--- DATA ---

(** The simulator left running: the symbols sent in [n] passes of
    [loop()], and the word it is left with. *)
Definition simulator_run (timeBits : Z) (n : nat) : list (Z * Z) :=
  fst (run Simulator.loop n timeBits).

Definition simulator_word (timeBits : Z) (n : nat) : Z :=
  snd (run Simulator.loop n timeBits).

(** The word the clock holds once it has taken in the frame of the word
    [e] of the simulator: the four lowest bits are not sent, and the structs
    of the two sketches are one bit apart. *)
Definition received (e : Z) : Z := Z.shiftl (Z.shiftr e 4) 5.

(** Minutes since midnight. *)
Definition minute_of_day (b : Z) : Z := 60 * hour_of b + minute_of b.

(** A register of the clock chip that holds two decimal digits. *)
Definition is_bcd (x : Z) : Prop :=
  0 <= x < 256 /\ x / 16 <= 9 /\ x mod 16 <= 9.

(** The registers [updateRTC()] makes of the frame [b], the held frame one
    minute on, and the text it keeps for the display. *)
Definition registers_of (secs : Z) (b : Z) (r : Rtc.registers)
  : Rtc.registers :=
  let leap := frame_get Leapyear b in
  let i := Rtc.month_loop 14 0 leap (day_of_year b) in
  Rtc.mkRegisters
    secs
    (16 * frame_get MinTen b + frame_get MinOne b)
    (16 * frame_get HourTen b + frame_get HourOne b)
    0
    (if i >? 0
     then Rtc.byte (Rtc.dec2bcd
            (int_wrap (day_of_year b - Rtc.eomYear_at (i - 1) leap)))
     else Rtc.date r)
    (if i >? 0 then Rtc.byte (Rtc.dec2bcd (if i >? 12 then 1 else i))
     else Rtc.month r)
    (16 * frame_get YearTen b + frame_get YearOne b)
    (Rtc.ctrl r).

Definition text_of (r : Rtc.registers) : String.string :=
  String.concat ""%string
    [ Rtc.fmt_i 2 (Rtc.bcd2dec (Rtc.hour r)); ":"%string;
      Rtc.fmt_i 2 (Rtc.bcd2dec (Rtc.minute r)); " "%string;
      Rtc.fmt_i 2 (Rtc.bcd2dec (Rtc.month r)); "/"%string;
      Rtc.fmt_i 2 (Rtc.bcd2dec (Rtc.date r)); "/"%string;
      Rtc.fmt_i 2 (Rtc.bcd2dec (Rtc.year r)) ].


(** The copy of the registers holds a time of day and a date the way the
    clock chip keeps them: binary-coded decimal, the seconds below 60, the
    month from 1 to 12. *)
Definition calendar (r : Rtc.registers) : Prop :=
  is_bcd (Rtc.second r) /\ Rtc.bcd2dec (Rtc.second r) <= 59
  /\ is_bcd (Rtc.minute r) /\ is_bcd (Rtc.hour r)
  /\ is_bcd (Rtc.date r)
  /\ is_bcd (Rtc.month r) /\ 1 <= Rtc.bcd2dec (Rtc.month r) <= 12
  /\ is_bcd (Rtc.year r).

(** The window of outcomes one outcome on: the oldest is dropped, the new
    one comes last. *)
Definition shift_in (x : Z) (w : list Z) : list Z := tl w ++ [x].

(** ** Generic facts on windows *)

Lemma get_bits_spec off w x i :
  0 <= off -> 0 <= w -> 0 <= i ->
  Z.testbit (get_bits (off, w) x) i = Z.testbit x (i + off) && (i <? w).
Proof.
  intros Ho Hw Hi. unfold get_bits; cbn [fst snd].
  rewrite Z.land_spec, Z.shiftr_spec by lia.
  rewrite Z.testbit_ones_nonneg by lia. reflexivity.
Qed.

Lemma set_bits_spec off w x v i :
  0 <= off -> 0 <= w -> 0 <= i ->
  Z.testbit (set_bits (off, w) x v) i =
  if (off <=? i) && (i <? off + w) then Z.testbit v (i - off)
  else Z.testbit x i.
Proof.
  intros Ho Hw Hi. unfold set_bits; cbn [fst snd].
  rewrite Z.lor_spec, Z.ldiff_spec, !Z.shiftl_spec, Z.land_spec by lia.
  destruct (Z.leb_spec off i) as [Hle|Hlt]; cbn [andb].
  - rewrite !Z.testbit_ones_nonneg by lia.
    replace (i - off <? w) with (i <? off + w)
      by (destruct (Z.ltb_spec i (off + w)), (Z.ltb_spec (i - off) w); lia).
    destruct (i <? off + w); cbn.
    + now rewrite Bool.andb_false_r, Bool.andb_true_r.
    + now rewrite Bool.andb_true_r, Bool.andb_false_r, Bool.orb_false_r.
  - rewrite !(Z.testbit_neg_r _ (i - off)) by lia.
    cbn. now rewrite Bool.andb_true_r, Bool.orb_false_r.
Qed.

---

- [EXERCISE DESCRIPTION]:
Scan the records above and tell how many lines include the word "byte"; the number is all that should be written.

- [EXERCISE RESPONSE]:
2